Share a pic  I love moss... I have some in my 40 gallon community tank. I want to get more


----------



## ChoclateBetta (Jul 22, 2012)

I meant terrestrial growing on Peat Moss sorry can not post pics one inch of the Peat Moss though.


----------



## megaredize (May 21, 2012)

lol Randy is neat.


----------



## Sena Hansler (Aug 24, 2011)

I know right? It makes me sad considering he is sitting on the rocks. Even my fake fish is sulking in this tank :/


----------



## nel3 (May 29, 2011)

my 0.5g is just sitting unused under the cabinet. not sure if i can just put some rocks in there with water and let aglea cover them.


----------



## xShainax (Feb 11, 2012)

All my tanks are in use


----------



## BettaHeart (Jan 2, 2011)

Sena Hansler said:


> I know right? It makes me sad considering he is sitting on the rocks. Even my fake fish is sulking in this tank :/



:lol:
I have a 2.5 gal that Im holding for my marble hmpk from TheDarkPlakat:-D
and a divided 5gal for the pair from the same breeder:-D

I have two of those marina betta tanks, the red one is Sugar's home (seraphim's pet rock):-D and the greed one is just sitting there not sure of what i can put in it:-?


----------



## Sena Hansler (Aug 24, 2011)

Hahaha  nice guys. I found poor Janey's tank (my new female betta) has a crack so it is slowly leaking :/ luckily on Saturday I have a 15gallon! Then with that 3 gallon ill... Do... Something... Hmmmm


----------



## Luimeril (Dec 29, 2010)

i don't have pics, but my .5 gallon and my tiny .25 gallons are for water changes. i can change 3 bettas water at once with them. 8V i might have a picture of Todderp in one somewhere....

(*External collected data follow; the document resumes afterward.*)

Lemma parseLayers_run `{Host} (pageMap : JSMap) (layerOrder : list string) :
  forall s,
    match parseLayers pageMap layerOrder s with
    | Ok (layers, s') =>
        sublist (map key layers) layerOrder
        /\ Forall (fun layer => exists text, mapGet pageMap (key layer) = Some text
                                             /\ truthy text = true) layers
        /\ data (reader s') = data (reader s)
    | Throw e => e = nanRead s
    end.
Proof.
  induction layerOrder as [|layerKey rest IH]; intros s.
  - simpl. repeat split; constructor.
  - simpl.
    assert (Hskip : match parseLayers pageMap rest s with
                    | Ok (layers, s') =>
                        sublist (map key layers) (layerKey :: rest)
                        /\ Forall (fun layer => exists text,
                                       mapGet pageMap (key layer) = Some text
                                       /\ truthy text = true) layers
                        /\ data (reader s') = data (reader s)
                    | Throw e => e = nanRead s
                    end).
    { specialize (IH s). destruct (parseLayers pageMap rest s) as [[layers s']|e];
        [|exact IH].
      destruct IH as (Hsub & Hall & Hdata). repeat split; auto.
      by apply sublist_cons. }
    destruct (mapGet pageMap layerKey) as [layerAddrStr|] eqn:Hget; [|exact Hskip].
    destruct (truthy layerAddrStr) eqn:Htruthy; [|exact Hskip].
    clear Hskip. unfold bind at 1.
    pose proof (parseMetadataBlock_number (parseInt layerAddrStr) s) as Hblock.
    destruct (parseMetadataBlock (parseInt layerAddrStr) s) as [[layerData s1]|e];
      [|by destruct Hblock].
    destruct Hblock as [_ Hdata1].
    unfold bind at 1. specialize (IH s1).
    destruct (parseLayers pageMap rest s1) as [[more s2]|e].
    + destruct IH as (Hsub & Hall & Hdata2). simpl. repeat split.
      * by apply sublist_skip.
      * constructor; [|exact Hall]. simpl. eauto.
      * congruence.
    + rewrite IH. unfold nanRead. f_equal. by apply fileLength_same_data.
Qed.

(** X12. The layers of a page follow the layer order: when the layer loop
    returns, the keys of the layers are a sub-sequence of the order it was
    given, so a page has at most as many layers as the order has keys, and
    each layer's key has a non-empty address text in the page record. *)
Theorem parseLayers_follows_order `{Host} (pageMap : JSMap)
    (layerOrder : list string) (s s' : State) (layers : list Layer) :
  parseLayers pageMap layerOrder s = Ok (layers, s') ->
  sublist (map key layers) layerOrder
  /\ (length layers <= length layerOrder)%nat
  /\ Forall (fun layer => exists text, mapGet pageMap (key layer) = Some text
                                       /\ truthy text = true) layers.
Proof.
  intros Hrun. pose proof (parseLayers_run pageMap layerOrder s) as Hspec.
  rewrite Hrun in Hspec. destruct Hspec as (Hsub & Hall & _).
  split; [exact Hsub|]. split; [|exact Hall].
  apply sublist_length in Hsub. by rewrite length_map in Hsub.
Qed.

Lemma parsePages_run `{Host} (addrs : list number) :
  Forall (fun a => isNaN a = false) addrs ->
  forall s,
    match parsePages addrs s with
    | Ok (pages, s') =>
        map addr pages = addrs /\ data (reader s') = data (reader s)
    | Throw e => e = nanRead s
    end.
Proof.
  induction 1 as [|a rest Ha _ IH]; intros s.
  - by split.
  - simpl. unfold bind at 1.
    pose proof (parseMetadataBlock_number a s) as Hblock.
    destruct (parseMetadataBlock a s) as [[pageMap s1]|e].
    2:{ destruct Hblock as [-> _]. discriminate. }
    destruct Hblock as [_ Hdata1].
    unfold bind at 1.
    match goal with
    | |- context [parseLayers pageMap ?order s1] =>
        pose proof (parseLayers_run pageMap order s1) as Hlayers;
        destruct (parseLayers pageMap order s1) as [[layers s2]|e]
    end.
    2:{ rewrite Hlayers. unfold nanRead. f_equal. by apply fileLength_same_data. }
    destruct Hlayers as (_ & _ & Hdata2).
    unfold bind at 1. specialize (IH s2).
    destruct (parsePages rest s2) as [[more s3]|e].
    + destruct IH as [Hmap Hdata3]. simpl. split; [by rewrite Hmap|congruence].
    + rewrite IH. unfold nanRead. f_equal. apply fileLength_same_data. congruence.
Qed.

Lemma parseNotebook_run `{Host} (s : State) :
  24 <= fileLength (reader s) ->
  match parseNotebook s with
  | Ok (notebook, s') =>
      ((width notebook, height notebook) = (A5X_WIDTH, A5X_HEIGHT)
       \/ (width notebook, height notebook) = (A5X2_WIDTH, A5X2_HEIGHT))
      /\ signature notebook = decodeText (slice (data (reader s)) 4 20)
      /\ data (reader s') = data (reader s)
  | Throw e => e = nanRead s
  end.
Proof.
  intros Hlen. unfold parseNotebook.
  assert (Hsig : getSignature s
                 = Ok (decodeText (slice (data (reader s)) 4 20), moveTo s (Int 24))).
  { unfold getSignature, readString.
    rewrite (bind_Ok _ _ _ _ _ (seek_in_bounds 4 s ltac:(lia))).
    rewrite (bind_Ok _ _ _ _ _
               (readBytes_in_bounds 20 4 (moveTo s (Int 4)) eq_refl ltac:(lia)
                  ltac:(lia) ltac:(rewrite fileLength_moveTo; lia))).
    reflexivity. }
  step Hsig.
  set (len := fileLength (reader s)) in *.
  assert (Hend : seekEnd (-4) (moveTo s (Int 24))
                 = Ok (tt, moveTo (moveTo s (Int 24)) (Int (len + -4)))).
  { unfold seekEnd, bind, getLength, setPos, throw. rewrite fileLength_moveTo.
    fold len. destruct (Z.ltb_spec (len + -4) 0); [lia|].
    destruct (Z.gtb_spec (len + -4) len); [lia|]. reflexivity. }
  step Hend.
  set (s1 := moveTo (moveTo s (Int 24)) (Int (len + -4))).
  assert (Hfooter : readU32LE s1
                    = Ok (getUint32LE (data (reader s1)) (len + -4),
                          moveTo s1 (Int (len + -4 + 4)))).
  { apply readU32LE_in_bounds; [reflexivity|lia|].
    unfold s1. rewrite !fileLength_moveTo. fold len. lia. }
  step Hfooter.
  set (s2 := moveTo s1 (Int (len + -4 + 4))).
  destruct (parseMetadataBlock_Int (getUint32LE (data (reader s1)) (len + -4)) s2)
    as (footerMap & s3 & Hblock & Hdata3 & _).
  step Hblock.
  destruct (detectDeviceDimensions_run footerMap s3) as (dims & s4 & Hdims & Hsize & Hdata4).
  step Hdims.
  unfold bind at 1.
  assert (Haddrs : Forall (fun a => isNaN a = false)
                          (map snd (sortEntries (pageEntries footerMap)))).
  { destruct (sortEntries_from (pageEntries footerMap) []) as (_ & Hperm & _);
      [|constructor|constructor|].
    - eapply Forall_impl; [apply pageEntries_numbers|]. by intros e [He _].
    - apply List.Forall_forall. intros a Hin. apply in_map_iff in Hin as (e & <- & Hin).
      pose proof (pageEntries_numbers footerMap) as Hnum.
      rewrite List.Forall_forall in Hnum.
      apply (Hnum e). eapply Permutation_in; [exact Hperm|exact Hin]. }
  pose proof (parsePages_run _ Haddrs s4) as Hpages.
  assert (Hsame : data (reader s4) = data (reader s)).
  { rewrite Hdata4, Hdata3. reflexivity. }
  destruct (parsePages _ s4) as [[pages s5]|e].
  - destruct Hpages as [_ Hdata5]. simpl.
    split; [|split; [reflexivity|congruence]].
    destruct dims as [w h]. simpl. exact Hsize.
  - rewrite Hpages. unfold nanRead. f_equal. by apply fileLength_same_data.
Qed.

i accidentally ruined my 3 gallon, so i gave it to my niece. she puts her fake lizards in it, and stole some of my plants to give them a cool 'home'. xD

and, last, my .9 gallon and my tiny betta bowl are spare rock holders. :V filled to the top with extra rocks.


----------



## Luimeril (Dec 29, 2010)

BettaHeart said:


> :lol:
> I have a 2.5 gal that Im holding for my marble hmpk from TheDarkPlakat:-D
> and a divided 5gal for the pair from the same breeder:-D
> 
> I have two of those marina betta tanks, the red one is Sugar's home (seraphim's pet rock):-D and the greed one is just sitting there not sure of what i can put in it:-?

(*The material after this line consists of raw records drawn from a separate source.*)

(** X4. The ranked list holds the [maxFollowupQueries] best candidates (all of
    them when there are fewer), highest priority first: it is sorted, it has
    [min maxFollowupQueries n] entries, and together with the candidates it
    leaves out, none of which has a higher priority than any it keeps, it is
    a rearrangement of the candidates. *)
Theorem rankedCandidates_keeps_highest
    (config : SearchOrchestrationConfig) (queries : list Priority.Candidate) :
  let ranked := Priority.rankedCandidates config queries in
  StronglySorted Priority.byPriority ranked
  /\ length ranked = Nat.min (maxFollowupQueries config) (length queries)
  /\ exists dropped,
       ranked ++ dropped ≡ₚ queries
       /\ forall kept left,
            kept ∈ ranked -> left ∈ dropped ->
            (Priority.priority left <= Priority.priority kept)%Z.
Proof.
  cbv zeta. unfold Priority.rankedCandidates.
  pose proof (sortByPriority_sorted queries) as Hsorted.
  pose proof (sortByPriority_Permutation queries) as Hperm.
  split; [|split].
  - rewrite <- (take_drop (maxFollowupQueries config)) in Hsorted.
    by apply StronglySorted_app_1_l in Hsorted.
  - by rewrite length_take, Hperm.
  - exists (drop (maxFollowupQueries config) (Priority.sortByPriority queries)).
    split; [by rewrite take_drop|].
    intros kept left Hkept Hleft.
    rewrite <- (take_drop (maxFollowupQueries config)) in Hsorted.
    apply (StronglySorted_app_1_elem_of _ _ _ _ _ Hsorted Hkept Hleft).
Qed.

make it a small planted micro tank. maybe some shrimpies. :V


----------



## Pitluvs (Jun 22, 2011)

We use our under 1g tanks to put the fishes in during tank cleaning time


----------



## LadyVictorian (Nov 23, 2011)

My 1 gallon tank and .5 are going to be hospital tanks for once I start rescuing betta's. I might get few more 1 gallon critter keepers for just that reason. That way I can rescue more than one or two fish at a time depending on how much time I have to actually care for sick fish and what degree of illness they each have. I'm thinking I want a total of 10 1 gallon tanks.


----------



## BettaHeart (Jan 2, 2011)

Luimeril said:


> make it a small planted micro tank. maybe some shrimpies. :V




omg i meant GREEN!!! hahahahaha....:lol:

and that actually sounds like a good idea thanks Luimeril:-D


----------



## Sena Hansler (Aug 24, 2011)

Love your guy's ideas - yes they are great for hospital tanks...

Hehehe fake lizard home, perfect


----------



## LadyVictorian (Nov 23, 2011)

Currently one of my 1 gallons is the hospital tank for my frog. He's liking his frog spa. xD Get's all his soothing warm water and lots and lots of food and daily water changes. I need to get some IAL soon though for once I start rescuing after we move.


----------



## sainthogan (Sep 27, 2012)

the half gallon tank is being used for nothing yet, but my 6 yr old son is trying to convince me to put snails in it along with a snail or two in the big tank. But if I get snails, I'll need a hospital tank in case Fishy gets sick, and right now all I have are the .5 gallon tank and the 5 gallon tank.


----------



## Pilot00 (Jul 24, 2012)

Actually that algae cultivation idea might come in handy. Get a small tank fill it with rocks and let near the window. When everything turns green throw in the rocks in the oto tank... Hm....


----------



## Sena Hansler (Aug 24, 2011)

Yes!!! lol. They would love that. Now, I might do that too as a siames algae eater cleaned my 20 gallon tank (which was caked with algae at that piont) overnight...what a fat little thing he was afterwards :/


----------



## SnowySurface (Apr 25, 2011)

I use my old 1/2 gallon tanks to remove my fish when I have to trim my plants. They are too nosy for me to use any type of blade while they are swimming around my hands. XD


----------



## Sena Hansler (Aug 24, 2011)

ugh tell me about it!! lol. I tried to siphon a female's tank and she decided to check it out and she got sucked against it :roll: She was fine. Had a ring mark on her side though :lol:


----------



## Gizmothefreaky (Apr 10, 2011)

I have one of those .5 gallon tanks like Randy's, it holds worms wor my Axolotls. XD


----------



## Sena Hansler (Aug 24, 2011)

Nice!! xD


----------



## Saphira101 (Nov 14, 2012)

LEECHES!! During the summer I catch leeches from my local pond and keep them in my .5. weird, I know, but I can't help myself.


----------



## Saphira101 (Nov 14, 2012)

Gizmothefreaky said:


> I have one of those .5 gallon tanks like Randy's, it holds worms for my Axolotls. XD


Lucky! I wish I had axolotls.


----------



## Sena Hansler (Aug 24, 2011)

haha I had a 6 inch leech in a 20 gallon project. Bugger always darted towards me during feeding time :roll: I was NOT the food :lol:


----------



## SnowySurface (Apr 25, 2011)

I'm not an easily grossed out person, but a leech making a beline for any part of my body would freak me out. XD


----------



## aemaki09 (Oct 23, 2012)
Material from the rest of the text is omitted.